Aggregation Alternative聚合替代方案

Prereq: Set up the collection to its original state:前提条件:将集合设置为其原始状态:

db.usersessions.drop();

db.usersessions.insertMany([
   { userid: "a", start: ISODate('2020-03-03 14:17:00'), length: 95 },
   { userid: "b", start: ISODate('2020-03-03 14:23:00'), length: 110 },
   { userid: "c", start: ISODate('2020-03-03 15:02:00'), length: 120 },
   { userid: "d", start: ISODate('2020-03-03 16:45:00'), length: 45 },
   { userid: "a", start: ISODate('2020-03-04 11:05:00'), length: 105 },
   { userid: "b", start: ISODate('2020-03-04 13:14:00'), length: 120 },
   { userid: "c", start: ISODate('2020-03-04 17:00:00'), length: 130 },
   { userid: "d", start: ISODate('2020-03-04 15:37:00'), length: 65 }
])

Using the available aggregation pipeline operators, you can rewrite the map-reduce example without defining custom functions:使用可用的聚合管道操作符,可以重写map reduce示例,而无需定义自定义函数:

db.usersessions.aggregate([
   { $group: { _id: "$userid", total_time: { $sum: "$length" }, count: { $sum: 1 }, avg_time: { $avg: "$length" } } },
   { $project: { value: { total_time: "$total_time", count: "$count", avg_time: "$avg_time" } } },
   { $merge: {
      into: "session_stats_agg",
      whenMatched: [ { $set: {
         "value.total_time": { $add: [ "$value.total_time", "$$new.value.total_time" ] },
         "value.count": { $add: [ "$value.count", "$$new.value.count" ] },
         "value.avg": { $divide: [ { $add: [ "$value.total_time", "$$new.value.total_time" ] },  { $add: [ "$value.count", "$$new.value.count" ] } ] }
      } } ],
      whenNotMatched: "insert"
   }}
])
  1. The $group groups by the userid and calculates:

    • The total_time using the $sum operator
    • The count using the $sum operator
    • The avg_time using the $avg operator

    The operation returns the following documents:该操作返回以下文档:

    { "_id" : "c", "total_time" : 250, "count" : 2, "avg_time" : 125 }
    { "_id" : "d", "total_time" : 110, "count" : 2, "avg_time" : 55 }
    { "_id" : "a", "total_time" : 200, "count" : 2, "avg_time" : 100 }
    { "_id" : "b", "total_time" : 230, "count" : 2, "avg_time" : 115 }
  2. The $project stage reshapes the output document to mirror the map-reduce’s output to have two fields _id and value. The stage is optional if you do not need to mirror the _id and value structure.

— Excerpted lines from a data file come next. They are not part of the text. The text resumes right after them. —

(* ===== verification/Load.v ===== *)
(** * The load of the cores (rknpu_drv.c and rknpu_debugger.c)

    The timer that samples how long each core was busy, and the node that
    prints the load.  The theorems: the sampling is one more step the invariant
    of the scheduler survives, and what it reports. *)

From stdpp Require Import pretty.
From S2P Require Import Prelude Config Domain Device Reset Job Batch Commit JobInv JobStep.

Definition RKNPU_LOAD_INTERVAL : Z := 1000000000.

(** ** The timer *)

(** The body of the loop of hrtimer_handler: the region under irq_lock. *)
Definition timer_sample (i : Z) : M unit :=
  let! s := get_subcore i in
  match s_job s with
  | Some job =>
      let! t := gets now in
      let! j := get_job job in
      mod_subcore i (fun s => s <| s_busy_time ::= Z.add (t - j_hw_recoder_time j) |>) ;;
      mod_job job (fun j => j <| j_hw_recoder_time := t |>)
  | None => ret tt
  end ;;
  mod_subcore i (fun s => s <| s_total_busy_time := s_busy_time s |> <| s_busy_time := 0 |>).

Definition hrtimer_handler : M unit :=
  let! c := gets config in for_cores (num_irqs c) timer_sample.

(** ** The node *)

Definition core_load (s : rknpu_subcore_data) : Z :=
  let n := u64 (s_total_busy_time s) / (RKNPU_LOAD_INTERVAL / 100) in
  if 100 <? n then 100 else n.

(** [%2.d]. *)
Definition pad2 (s : string) : string := if (String.length s <? 2)%nat then " " +:+ s else s.

Fixpoint load_text (many : bool) (n : nat) (i : Z) (d : rknpu_device) : string :=
  match n with
  | O => ""
  | S n =>
      (if many then " Core" +:+ pretty i +:+ ": " else "") +:+
      pad2 (pretty (core_load (subcore_datas d i))) +:+ (if many then "%," else "%") +:+
      load_text many n (i + 1) d
  end.

Definition rknpu_load_show (d : rknpu_device) : string :=
  "NPU load: " +:+ load_text (1 <? num_irqs (config d)) (Z.to_nat (num_irqs (config d))) 0 d +:+
  String (Ascii.ascii_of_nat 10) "".

(** ** The scheduler's invariant *)

Lemma alter_same (f : rknpu_subcore_data -> rknpu_subcore_data) (g : per_core rknpu_subcore_data) (i x : Z) :
  (forall s, sub_same s (f s)) -> sub_same (g x) (alter f i g x).
Proof.
  intros Hf. destruct (decide (i = x)) as [<-|]; [rewrite fn_lookup_alter; apply Hf|].
  by rewrite fn_lookup_alter_ne.
Qed.

Lemma good_sub (d0 d : rknpu_device) (i : Z) (f : rknpu_subcore_data -> rknpu_subcore_data) :
  good d0 d -> (forall s, sub_same s (f s)) -> good d0 (d <| subcore_datas ::= alter f i |>).
Proof.
  intros Hg Hf. apply (good_view d0 d); [|done]. split; try done. intros x. by apply alter_same.
Qed.

(** A sample accesses no freed job and keeps what every handler keeps. *)
Lemma wp_timer_sample (d0 d : rknpu_device) (i : Z) :
  good d0 d -> 0 <= i < ncores d ->
  wp lifetime_fault (timer_sample i) (fun _ d' => good d0 d') d.
Proof.
  intros Hg Hi. unfold timer_sample. apply wp_bind, wp_gets, wp_bind.
  apply (wp_mono _ (fun _ d' => good d0 d')).
  2:{ intros ? d1 Hg1. apply wp_modify. by apply good_sub. }
  destruct (s_job (subcore_datas d i)) as [p|] eqn:Hs; [|by apply wp_ret].
  assert (Hq : p ∈ queue_at d i) by (apply elem_of_queue; by left).
  destruct (good_held d0 d i p Hg Hi Hq) as [Hact (j & a & Hj & Ha & Hok)].
  apply wp_bind, wp_gets, wp_bind, (wp_get_job p j); [done|].
  apply wp_bind, wp_modify. apply (wp_mod_job p j); [exact Hj|].
  set (d1 := d <| subcore_datas ::= alter _ i |>).
  assert (Hg1 : good d0 d1) by by apply good_sub.
  set (j' := j <| j_hw_recoder_time := now d |>).
  assert (Hk : job_kept j j') by by split.
  destruct Hg1 as [Hinv1 He1]. split.
  - apply (inv_job_set d1 p j j'); [done..|]. intros x a' _ _ []. by split.
  - by apply (evolves_job d0 d1 _ p j j').
Qed.

(** ** What the timer reports *)

(** Whether a core below [i] runs [p]. *)
Definition sampled (d : rknpu_device) (i p : Z) : bool :=
  existsb (fun x => bool_decide (s_job (subcore_datas d x) = Some p)) (seqZ 0 i).

Lemma sampled_succ (d : rknpu_device) (i p : Z) :
  0 <= i -> sampled d (i + 1) p = sampled d i p || bool_decide (s_job (subcore_datas d i) = Some p).
Proof.
  intros Hi. unfold sampled. rewrite seqZ_app by lia. rewrite existsb_app.
  replace (seqZ (0 + i) 1) with [i] by (unfold seqZ; cbn; f_equal; lia). cbn. by rewrite orb_false_r.
Qed.

(** The time core [i] has been busy since its last sample, as far as the timer
    can see: a job keeps one mark for all its cores, which the first core that
    runs it moves. *)
Definition unsampled (d : rknpu_device) (i : Z) : Z :=
  match s_job (subcore_datas d i) with
  | Some p => if sampled d i p then 0 else from_option (fun j => now d - j_hw_recoder_time j) 0 (jobs d !! p)
  | None => 0
  end.

(** How far the loop is, at core [i], from the state [d0] it started in. *)
Record sampling (d0 : rknpu_device) (i : Z) (d : rknpu_device) : Prop := {
  sp_now : now d = now d0;
  sp_ahead : forall x, i <= x -> subcore_datas d x = subcore_datas d0 x;
  sp_behind : forall x, 0 <= x < i ->
    s_busy_time (subcore_datas d x) = 0 /\
    s_total_busy_time (subcore_datas d x) = s_busy_time (subcore_datas d0 x) + unsampled d0 x;
  sp_mark : forall p j0, jobs d0 !! p = Some j0 -> exists j, jobs d !! p = Some j /\
    j_hw_recoder_time j = if sampled d0 i p then now d0 else j_hw_recoder_time j0;
}.

Lemma sampling_step (d0 d : rknpu_device) (i : Z) :
  (forall p, s_job (subcore_datas d0 i) = Some p -> is_Some (jobs d0 !! p)) ->
  0 <= i -> sampling d0 i d -> exists d', timer_sample i d = Ret tt d' /\ sampling d0 (i + 1) d'.
Proof.
  intros Hlive Hi [Hnow Hahead Hbehind Hmark]. pose proof (Hahead i ltac:(lia)) as Hcur.
  unfold timer_sample, bind, get_subcore, gets. rewrite Hcur.
  destruct (s_job (subcore_datas d0 i)) as [p|] eqn:Hs.
  - destruct (Hlive p eq_refl) as [j0 Hj0]. destruct (Hmark p j0 Hj0) as (j & Hj & Hr).
    assert (Hget : forall d1, jobs d1 = jobs d -> get_job p d1 = Ret j d1)
      by (intros d1 E; unfold get_job, bind, gets, lookup_or; by rewrite E, Hj).
    rewrite Hget by done. unfold mod_subcore, modify, mod_job, bind. rewrite Hget by done.
    eexists. split; [reflexivity|]. split.
    + done.
    + intros x Hx. cbn. rewrite !fn_lookup_alter_ne by lia. apply Hahead. lia.
    + intros x Hx. cbn. destruct (decide (i = x)) as [<-|Hne].
      * rewrite !fn_lookup_alter. cbn. rewrite Hcur. split; [done|].
        unfold unsampled. rewrite Hs, Hj0, Hr, Hnow. cbn. destruct (sampled d0 i p); lia.
      * rewrite !fn_lookup_alter_ne by done. apply Hbehind. lia.
    + intros q jq Hq. rewrite sampled_succ, Hs by done. cbn. destruct (decide (p = q)) as [<-|Hne].
      * rewrite lookup_insert_eq. eexists. split; [done|]. cbn.
        rewrite bool_decide_true, orb_true_r by done. by rewrite Hnow.
      * rewrite lookup_insert_ne, bool_decide_false, orb_false_r by congruence. by apply Hmark.
  - unfold mod_subcore, modify, ret. eexists. split; [reflexivity|]. split.
    + done.
    + intros x Hx. cbn. rewrite fn_lookup_alter_ne by lia. apply Hahead. lia.
    + intros x Hx. cbn. destruct (decide (i = x)) as [<-|Hne].
      * rewrite fn_lookup_alter. cbn. rewrite Hcur. split; [done|].
        unfold unsampled. rewrite Hs. lia.
      * rewrite fn_lookup_alter_ne by done. apply Hbehind. lia.
    + intros q jq Hq. rewrite sampled_succ, Hs, orb_false_r by done. by apply Hmark.
Qed.

(** C33: When the jobs the cores run are allocated, hrtimer_handler returns, and
    for every core reports its finished busy time plus what its job ran since the
    last sample, and starts again from zero; but of a job on several cores it
    sees the running time on the first of them only.  The load shown is that
    time as a percentage of the interval, between 0 and 100. *)
Theorem timer_reports_running_share (d : rknpu_device) :
  0 <= num_irqs (config d) ->
  (forall i p, 0 <= i < num_irqs (config d) -> s_job (subcore_datas d i) = Some p -> is_Some (jobs d !! p)) ->
  exists d', hrtimer_handler d = Ret tt d' /\
    forall i, 0 <= i < num_irqs (config d) ->
      let share := s_busy_time (subcore_datas d i) + unsampled d i in
      s_busy_time (subcore_datas d' i) = 0 /\ s_total_busy_time (subcore_datas d' i) = share /\
      0 <= core_load (subcore_datas d' i) <= 100 /\
      (0 <= share <= RKNPU_LOAD_INTERVAL ->
         core_load (subcore_datas d' i) = 100 * share / RKNPU_LOAD_INTERVAL).
Proof.
  intros Hn Hlive. unfold hrtimer_handler, bind, gets.
  destruct (for_cores_total (num_irqs (config d)) timer_sample (sampling d) d) as (d' & E & [_ _ Hb _]).
  - done.
  - split; [done | done | intros; lia |]. intros p j Hj. by exists j.
  - intros i d1 Hi. apply sampling_step; [|lia]. intros p. by apply Hlive.
  - exists d'. split; [done|]. intros i Hi. set (share := s_busy_time (subcore_datas d i) + unsampled d i). destruct (Hb i Hi) as [Hb1 Hb2].
    split; [done|]. split; [done|]. unfold core_load. rewrite Hb2. fold share.
    change (RKNPU_LOAD_INTERVAL / 100) with 10000000. pose proof (u64_range share).
    split; [case_bool; Z.to_euclidean_division_equations; lia|]. unfold RKNPU_LOAD_INTERVAL. intros Hs.
    rewrite u64_small by lia. case_bool; Z.to_euclidean_division_equations; lia.
Qed.

(** A job on cores 0 and 1 of an RK3588, 0.5 s after it was committed. *)
Definition example_two_cores : rknpu_device :=
  (example_job_dev rk3588_rknpu_config RKNPU_JOB_PC 3 3)
    <| jobs := {[ 10 := (new_job 20 (example_args RKNPU_JOB_PC 3 3) 500) <| j_hw_recoder_time := 1000 |> ]} |>
    <| subcore_datas := fun i => {| todo_list := []; s_job := if i <? 2 then Some 10 else None;
         task_num := 3; s_busy_time := 0; s_total_busy_time := 0 |} |>
    <| now := 500001000 |>.

Lemma timer_reports_running_share_witness :
  exists d', hrtimer_handler example_two_cores = Ret tt d' /\
    core_load (subcore_datas d' 0) = 50 /\ core_load (subcore_datas d' 1) = 0.
Proof.
  destruct (timer_reports_running_share example_two_cores) as (d' & E & H).
  - vm_compute. discriminate.
  - intros i p Hi Hp. exists ((new_job 20 (example_args RKNPU_JOB_PC 3 3) 500) <| j_hw_recoder_time := 1000 |>).
    cbn in Hp. destruct (i <? 2); [by injection Hp as <- | done].
  - exists d'. split; [done|].
    destruct (H 0) as (_ & _ & _ & H0); [vm_compute; split; congruence|].
    destruct (H 1) as (_ & _ & _ & H1); [vm_compute; split; congruence|].
    rewrite H0, H1; [by vm_compute | vm_compute; split; congruence | vm_compute; split; congruence].
Defined.
(** Every core of the mask of job [p] runs it. *)
Definition gang_complete (d : rknpu_device) (i p : Z) : Prop :=
  exists j a, jobs d !! p = Some j /\ args_mem d !! j_args j = Some a /\
    s_job (subcore_datas d i) = Some p /\
    forall c, 0 <= c < ncores d -> has_flag (a_core_mask a) (rknpu_core_mask c) = true ->
      s_job (subcore_datas d c) = Some p.

Lemma wp_job_next_gang (d : rknpu_device) (i : Z) :
  inv d -> 0 <= i < ncores d ->
  wp lifetime_fault (rknpu_job_next i)
    (fun _ d' => reg_writes d' = reg_writes d \/ exists p, gang_complete d' i p) d.
Proof.
  intros Hinv Hi. unfold rknpu_job_next. apply wp_bind, wp_gets.
  destruct (soft_reseting d); [apply wp_ret; by left|].
  apply wp_bind, wp_gets.
  destruct (s_job (subcore_datas d i)) as [|] eqn:Hidle; [apply wp_ret; by left|].
  destruct (todo_list (subcore_datas d i)) as [|p rest] eqn:Htodo; [apply wp_ret; by left|].
  assert (Hpq : p ∈ queue_at d i).
  { apply elem_of_queue. right. rewrite Htodo. apply list_elem_of_here. }
  destruct (iv_active _ Hinv i p Hi Hpq) as (j & a & Hj & Ha & [A1 A2 A3 A4 A5]).
  apply wp_bind, wp_gets. apply wp_bind, wp_modify. apply wp_bind.
  apply (wp_mod_job p j); [exact Hj|].
  set (f s := s <| todo_list := rest |> <| s_job := Some p |>).
  set (j' := j <| j_hw_commit_time := now d |> <| j_hw_recoder_time := now d |>
               <| j_run_count ::= Z.pred |>).
  set (d1 := d <| subcore_datas ::= alter f i |> <| jobs ::= <[p := j']> |>).
  assert (Hcs : core_set d d1 i (f (subcore_datas d i))) by apply core_set_alter.
  assert (Hrest : p ∉ rest).
  { pose proof (inv_nodup d i Hinv Hi) as Hnd. unfold queue_at, queue in Hnd.
    rewrite Hidle, Htodo in Hnd. by apply NoDup_cons in Hnd as [? _]. }
  pose proof (dequeue_waiting d d1 i p rest _ Hi Hcs Htodo Hrest eq_refl) as Hw.
  pose proof (dequeue_queue d d1 i p rest _ Hcs Hidle Htodo eq_refl eq_refl) as Hq.
  assert (Hj1 : jobs d1 !! p = Some j') by (cbn; apply lookup_insert_eq).
  apply wp_bind, (wp_get_job p j'); [done|].
  destruct (Z.eqb_spec (j_run_count j') 0) as [Hz|]; [|apply wp_ret; by left].
  change (j_run_count j') with (Z.pred (j_run_count j)) in Hz.
  assert (Hw1 : waiting d1 p = 0) by (rewrite A1, Hw in Hz; rewrite <- Hz; lia).
  eapply wp_mono; [by apply (wp_commit p j'); [|eexists]|].
  intros [] d2 ((j1 & j2 & Hj1' & Hj2 & Hs & _) & Fc & Fs & Fa & _). right. exists p, j2, a.
  assert (j1 = j') as -> by congruence.
  split; [by rewrite Hj2, lookup_insert_eq|].
  split; [destruct Hs as (?&?&?&?&->); by rewrite Fa|].
  assert (Hslot : s_job (subcore_datas d1 i) = Some p) by by rewrite (cs_at _ _ _ _ Hcs).
  rewrite Fs. split; [done|]. intros c Hc Hf. unfold ncores in Hc. rewrite Fc in Hc.
  destruct A5 as [A6 _]; [pose proof (count_nonneg (ncores d1)
    (fun i => bool_decide (p ∈ todo_list (subcore_datas d1 i)))); unfold waiting in *; lia|].
  specialize (A6 c Hc Hf). rewrite <- Hq in A6. apply elem_of_queue in A6 as [|Hin]; [done|].
  by destruct (waiting_zero_todo d1 c p Hc Hw1).
Qed.

(** C4: In every reachable state, rknpu_job_next programs the hardware only for
    a job that then holds the slot of every core of its mask. *)
Theorem job_next_commits_whole_gang (s : system) (i : Z) (d' : rknpu_device) :
  reachable s -> 0 <= i < ncores (dev s) ->
  rknpu_job_next i (dev s) = Ret tt d' -> reg_writes d' <> reg_writes (dev s) ->
  exists p, gang_complete d' i p.
Proof.
  intros Hr Hi Hd Hne. destruct (reachable_ok s Hr) as [Hinv _].
  by destruct (wp_total _ _ _ _ _ _ (wp_job_next_gang (dev s) i Hinv Hi) Hd).
Qed.

(** C5: The abort of a blocking job that runs, or has finished, and whose
    interrupts have not come, frees the job, takes it out of the slot of every
    core that ran it, takes its tasks, and no others, off the task counts, and
    leaves every queue as it is: no next job is started. *)
Theorem abort_takes_job_out (s s' : system) (k : iommu_kernel) (r q p : Z) (f : list thread -> list thread) :
  reachable s -> enabled s (OpAbort k r q p) -> op_code (OpAbort k r q p) (dev s) = Ret f (dev s') ->
  jobs (dev s') = delete p (jobs (dev s)) /\
  forall i, 0 <= i < ncores (dev s) ->
    let c := subcore_datas (dev s) i in
    let c' := subcore_datas (dev s') i in
    todo_list c' = todo_list c /\
    if bool_decide (s_job c = Some p)
    then s_job c' = None /\ task_num c' = task_num c - job_load (dev s) i p
    else s_job c' = s_job c /\ task_num c' = task_num c.
Proof.
  intros Hr (Hl & _ & Hw & j & Hj & He) Ho. pose proof (reachable_ok s Hr) as Hsys. pose proof Hsys as [Hinv _].
  destruct (jk_args _ _ _ (iv_job _ Hinv p j Hj)) as [a Ha].
  pose proof (wp_give_up k r (dev s) p j a Hinv Hj Ha Hw (wait_not_work _ _ q p Hsys Hl) He) as Hwp.
  cbn in Ho. unfold bind at 1 in Ho. unfold wp in Hwp.
  destruct (give_up_job k r p (dev s)) as [[] d3| |]; [|done..].
  destruct Hwp as (d2 & Hun & _ & [V1 V2 V3 V4 V5 V6 V7]). injection Ho as _ Hd. rewrite <- Hd. cbn.
  destruct (un_frame _ _ _ _ _ _ Hun) as (Fc & Fa & Fn & Fw & Fj & Ff). split.
  - rewrite V2. cbn. rewrite Fj. apply delete_insert_eq.
  - intros i Hi. destruct (V6 i) as (E1 & E2 & E3). rewrite E1, E2, E3. cbn.
    rewrite (un_sub _ _ _ _ _ _ Hun i Hi). case_bool_decide as E; [|done].
    split; [done|]. split; [done|]. cbn. unfold job_load. by rewrite Hj, Ha.
Qed.
End Props.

    { "_id" : "a", "value" : { "total_time" : 200, "count" : 2, "avg_time" : 100 } }
    { "_id" : "d", "value" : { "total_time" : 110, "count" : 2, "avg_time" : 55 } }
    { "_id" : "b", "value" : { "total_time" : 230, "count" : 2, "avg_time" : 115 } }
    { "_id" : "c", "value" : { "total_time" : 250, "count" : 2, "avg_time" : 125 } }
  3. The $merge stage outputs the results to a session_stats_agg collection. If an existing document has the same _id as the new result, the operation applies the specified pipeline to calculate the total_time, count, and avg_time from the result and the existing document. If there is no existing document with the same _id in the session_stats_agg, the operation inserts the document.
  4. Query the session_stats_agg collection to verify the results:

    db.session_stats_agg.find().sort( { _id: 1 } )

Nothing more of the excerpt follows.